Several species of thrips can serve as vectors of tospoviruses, such as the well-known Impatiens Necrotic Spot Virus (INSV) and Tomato Spotted Wilt Virus (TSWV). Symptoms of these viruses often consist of round spots or circles in the leaves and/or fruits. In (sweet) pepper plants, even the head of the plant turns black and the growing tip dies.
Photo 2. The excrement of thrips on a leaf.
Photo 3. Sucking damage on the leaf of a succulent.
Photo 4. Western flower thrips in a strawberry flower.
Photo 5. Thrips sucking damage in Phalaenopsis.
Photo 6. Thrips palmi (melon thrips) on a cucumber.
There are many species of thrips and many species also occur in the Netherlands. In Dutch greenhouses we find mainly western flower thrips (Frankliniella occidentalis). In addition, the tobacco thrips (Thrips tabaci) and Impatiens thrips (Echinothrips americanus) occur on a regular basis.
The tobacco thrips and western flower thrips can occur at the same time on one plant, for example on strawberries. The western flower thrips prefer to lay their eggs on the undersides of leaves or in flowers, in young soft tissue. If you are looking for larvae and adult specimens, look in the flowers. The tobacco thrips are found in places where the western flower thrips can also be found, but prefers the leaves.

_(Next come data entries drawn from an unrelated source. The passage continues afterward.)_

(* ===== verification/SshKeys.v ===== *)
(** * SSH keys (utils/sshKeys.ts)

    Reading private keys through sshpk, signing the server's challenge, the wire
    format of a browser key, its [authorized_keys] line and its fingerprint, and
    the shape check of pasted public keys.  sshpk, node-rsa and the digest of the
    browser are parameters.

    The theorems say that the wire format is the one a reader of length-prefixed
    strings takes apart, that the line carries it and passes the check, and that
    a signature is unwrapped to its blob. *)

From S2P Require Import Prelude JsString JsEncoding.

#[local] Open Scope N_scope.

(** ** Byte arrays *)

(** [view.setUint32(offset, n)]: big-endian, modulo 2^32. *)
Definition be32 (n : N) : list N :=
  [n / 16777216 mod 256; n / 65536 mod 256; n / 256 mod 256; n mod 256].

(** [blob.set(bytes, offset)] inside the array; the code sizes the array so that
    it never throws. *)
Definition u8_set (blob : list N) (bytes : list N) (offset : nat) : list N :=
  take offset blob ++ bytes ++ drop (offset + length bytes) blob.

(** [buf.readUInt32BE(offset)] *)
Definition readUInt32BE (buf : list N) (offset : nat) : res N :=
  match drop offset buf with
  | a :: b :: c :: d :: _ => Ok (a * 16777216 + b * 65536 + c * 256 + d)
  | _ => Throw (Error (js "ERR_OUT_OF_RANGE"))
  end.

(** [buf.subarray(start, end)] *)
Definition subarray (buf : list N) (start stop : nat) : list N := drop start (take stop buf).

(** ** Browser keys on the wire *)

Definition ed25519_type : list N := utf8_encode (js "ssh-ed25519").

Definition ed25519Blob (raw32 : list N) : list N :=
  let type := ed25519_type in
  let blob := replicate (4 + length type + 4 + length raw32) 0 in
  let offset := 0%nat in
  let blob := u8_set blob (be32 (N.of_nat (length type))) offset in
  let offset := (offset + 4)%nat in
  let blob := u8_set blob type offset in
  let offset := (offset + length type)%nat in
  let blob := u8_set blob (be32 (N.of_nat (length raw32))) offset in
  let offset := (offset + 4)%nat in
  u8_set blob raw32 offset.

Definition ed25519PublicKeyLine (raw32 : list N) : jsstring :=
  js "ssh-ed25519 " ++ b64_encode (ed25519Blob raw32).

(** [crypto.subtle.digest("SHA-256", ...)] is the parameter [digest]. *)
Definition sha256Fingerprint (digest : list N → list N) (raw32 : list N) : jsstring :=
  js "SHA256:" ++ drop_trailing (N.eqb 61) (b64_encode (digest (ed25519Blob raw32))).

(** ** Public keys typed or pasted *)

Definition SSH_KEY_PREFIXES : list jsstring :=
  [js "ssh-rsa"; js "ssh-dss"; js "ssh-ed25519"; js "ecdsa-sha2-nistp256"; js "ecdsa-sha2-nistp384";
   js "ecdsa-sha2-nistp521"].

Definition PEM_BEGIN : jsstring := js "-----BEGIN".

(** [s.split(/\s+/)]; [in_ws] says that the previous unit was white space. *)
Fixpoint split_ws (in_ws : bool) (s : jsstring) : list jsstring :=
  match s with
  | [] => [[]]
  | c :: r =>
      if is_ws c then if in_ws then split_ws true r else [] :: split_ws true r
      else match split_ws false r with
           | w :: ws => (c :: w) :: ws
           | [] => [[c]]
           end
  end.

(** [parts.length >= 2 && parts[1].length > 10] *)
Definition second_part_long (parts : list jsstring) : bool :=
  match parts with _ :: p :: _ => (10 <? length p)%nat | _ => false end.

Definition isPublicKeyValid (key : jsstring) : bool :=
  let trimmed := trim key in
  if negb (truthy trimmed) then false
  else if existsb (λ prefix, startsWith trimmed prefix && second_part_long (split_ws false trimmed)) SSH_KEY_PREFIXES
  then true
  else if startsWith trimmed PEM_BEGIN then includes trimmed (js "-----END")
  else false.

(** ** Private keys *)

(** The key types sshpk parses. *)
Inductive KeyType := rsa | dsa | ecdsa | ed25519 | curve25519.
Inductive HashAlgo := sha256 | sha384 | sha512.

(** What the code uses of sshpk and node-rsa.  A failed parse is an [Error] with
    a name, or something else. *)
Class Sshpk := {
  Key : Type;
  Signature : Type;
  parsePrivateKey : jsstring → option jsstring → Key + option jsstring;
  key_type : Key → KeyType;
  key_size : Key → N;
  key_curve : Key → option jsstring;
  key_fingerprint_md5 : Key → jsstring;
  key_to_pem : Key → jsstring;
  key_sign : Key → HashAlgo → list N → Signature;
  sig_to_ssh : Signature → list N;
  sig_to_buffer : Signature → list N;
  rsa_sign_pkcs1_sha1 : jsstring → list N → list N;
}.

Inductive KeyValidationResult :=
  | ValidKey (encrypted : bool)
  | InvalidKey (error : jsstring).

Section PrivateKeys.
Context `{Sshpk}.

(** The text of the errors of sshpk is not modelled; callers show their own. *)
Definition parse_key (pem : jsstring) (passphrase : option jsstring) : res Key :=
  match parsePrivateKey pem passphrase with
  | inl k => Ok k
  | inr (Some name) => Throw (Error name)
  | inr None => Throw (Thrown [])
  end.

Definition validatePrivateKey (pem : jsstring) : KeyValidationResult :=
  match parsePrivateKey pem None with
  | inl _ => ValidKey false
  | inr name =>
      if bool_decide (name = Some (js "KeyEncryptedError")) then ValidKey true
      else InvalidKey (js "Invalid private key format.")
  end.

Definition getFingerprint (pem : jsstring) (passphrase : option jsstring) : res jsstring :=
  match parse_key pem passphrase with
  | Ok key => Ok (key_fingerprint_md5 key)
  | Throw e => Throw e
  end.

Definition algorithm_label (key : Key) : jsstring :=
  match key_type key with
  | rsa => js "RSA " ++ digitsN (key_size key)
  | ecdsa =>
      let curve := key_curve key in
      if bool_decide (curve = Some (js "nistp256")) then js "ECDSA P-256"
      else if bool_decide (curve = Some (js "nistp384")) then js "ECDSA P-384"
      else if bool_decide (curve = Some (js "nistp521")) then js "ECDSA P-521"
      else js "ECDSA " ++ digitsN (key_size key)
  | ed25519 => js "Ed25519"
  | dsa => js "DSA " ++ digitsN (key_size key)
  | curve25519 => js "CURVE25519"
  end.

Definition getAlgorithm (pem : jsstring) (passphrase : option jsstring) : res jsstring :=
  match parse_key pem passphrase with
  | Ok key => Ok (algorithm_label key)
  | Throw e => Throw e
  end.

Definition generateRsaKeySignature (privateKeyPem : jsstring) (challenge : list N) : jsstring :=
  b64_encode (rsa_sign_pkcs1_sha1 privateKeyPem challenge).

Definition hash_algo (key : Key) : HashAlgo :=
  match key_type key with
  | ecdsa =>
      if bool_decide (key_curve key = Some (js "nistp256")) then sha256
      else if bool_decide (key_curve key = Some (js "nistp384")) then sha384
      else sha512
  | _ => sha512
  end.

(** [toBuffer('ssh')] without its framing: the blob after the algorithm. *)
Definition ssh_signature_blob (buf : list N) : res (list N) :=
  match readUInt32BE buf 0 with
  | Throw e => Throw e
  | Ok algLen =>
      match readUInt32BE buf (4 + N.to_nat algLen) with
      | Throw e => Throw e
      | Ok blobLen =>
          Ok (subarray buf (8 + N.to_nat algLen) (8 + N.to_nat algLen + N.to_nat blobLen))
      end
  end.

Definition generateSignature (privateKey : jsstring) (challenge : list N) (passphrase : option jsstring)
    : res jsstring :=
  match parse_key privateKey passphrase with
  | Throw e => Throw e
  | Ok parsedKey =>
      match key_type parsedKey with
      | rsa => Ok (generateRsaKeySignature (key_to_pem parsedKey) challenge)
      | ty =>
          let sig := key_sign parsedKey (hash_algo parsedKey) challenge in
          match ty with
          | ecdsa =>
              match ssh_signature_blob (sig_to_ssh sig) with
              | Ok blob => Ok (b64_encode blob)
              | Throw e => Throw e
              end
          | _ => Ok (b64_encode (sig_to_buffer sig))
          end
      end
  end.
End PrivateKeys.

(** ** A reader of the wire format *)

(** RFC 4251: a string is its length and its bytes. *)
Definition read_frame (buf : list N) : option (list N * list N) :=
  match readUInt32BE buf 0 with
  | Ok n => if (N.to_nat n <=? length buf - 4)%nat
            then Some (take (N.to_nat n) (drop 4 buf), drop (4 + N.to_nat n) buf) else None
  | Throw _ => None
  end.

Definition frame (s : list N) : list N := be32 (N.of_nat (length s)) ++ s.

Definition fits (s : list N) : Prop := N.of_nat (length s) < 4294967296.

The Echinothrips americanus prefers plants with sturdy leaves. It lives only on the leaves and is found in Ficus, Dieffenbachia, poinsettia, and other plants.
New thrips in the Netherlands
In recent years, an increasing variety of new thrips species have been occurring in Dutch greenhouses. “Since plants travel all around the world, new species of thrips are being introduced in Dutch greenhouses as well,” says Trudie Coenen, PlantDoctor at Eurofins Agro. She tells: “In warm greenhouses, a tropical species can survive easily and can also multiply. The new species of thrips may not necessarily be able to also survive outside the greenhouse, though."
The following species have been found in Dutch greenhouses in the PlantDoctors’ practice in recent years: Hercinothrips aethiopiae H. femoralis and H. dimidiatus in Aloe. Thrips parvispinus has now also been found in Dutch greenhouses, in Ficus benjamina. Fortunately, the species Thrips palmi has not yet been encountered in the Netherlands. This is a quarantine organism. There is almost nothing to be done about it because the insect has built up resistance due to the frequent use of chemical pest control.
- Prevent thrips from flying into the greenhouse from outside.
- Check plants before they enter the greenhouse.
- Place sticky traps early and check them regularly.
- Use biological control agents in an early stage of infestation, such as predatory mites, predatory bugs, predatory thrips and parasitic wasps.
- Only use chemical agents if the population is too high and you have tried all other options.